Frammenti di arredo liturgico e architettonico della chiesa di Santa Maria Antiqua, invece, sono ancora visibili: dall’arco di ciborio (metà VIII secolo) a un pluteo con maglie annodate e motivi zoomorfi (IX secolo) ad altri elementi di VIII-IX secolo.

Gli scavi compiuti da Giacomo Boni hanno riportato alla luce una vasta zona cimiteriale in uso tra l’VIII e il IX secolo. Durante questo periodo, l’atrio e gran parte della superficie sottostante il pavimento della chiesa erano occupati da numerose sepolture. Per alcune di queste, forse di esponenti che ricoprivano alte cariche del clero e della società civile dell’epoca, vennero reimpiegati sarcofagi marmorei antichi, trasferiti qui da altri contesti. Decorati con soggetti profani e databili tra la metà del II e il III secolo d.C., il loro consapevole riuso testimonia la volontà dei defunti di qualificarsi come appartenenti ad una élite di classe e, pertanto, importanti da essere inumati nella chiesa.

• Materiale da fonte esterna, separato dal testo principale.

Lemma forum_query_limit_clamped_witness :
  forum_query_limit 50 = 50%Z /\ forum_query_limit 0 = 1%Z /\
  forum_query_limit (-3) = 1%Z /\ forum_query_limit 1000 = 100%Z.
Proof.
  split; [apply (forum_query_limit_clamped 50); lia|].
  split; [apply (forum_query_limit_clamped 0); lia|].
  split; [apply (forum_query_limit_clamped (-3)); lia|].
  apply (forum_query_limit_clamped 1000); lia.
Defined.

Tra i vari sarcofagi, uno riporta una decorazione a rilievo con le figure di un sapiente e di una orante, il battesimo di Gesù nel Giordano e storie del profeta Giona. Databile alla seconda metà del III secolo d.C. e realizzato da un’officina di marmorari romani, il sarcofago è di eccezionale importanza, poiché ritenuto uno dei primi ad accogliere scene bibliche e quindi esplicitamente cristiano!

Il 24 maggio del 1702, il capomastro Andrea Bianchi, che aveva affittato un appezzamento di terra nell’orto retrostante Santa Maria Liberatrice, nel Foro romano, per cavarne mattoni, scopre fortuitamente il presbiterio di una chiesa. Il ritrovamento mette in luce le pitture dell’abside e delle pareti laterali. Accertata l’impossibilità di provvedere ai restauri, il presbiterio fu nuovamente interrato, ma non prima che Francesco Valesio ne registrasse in un acquerello, con sintetica esattezza, le pitture.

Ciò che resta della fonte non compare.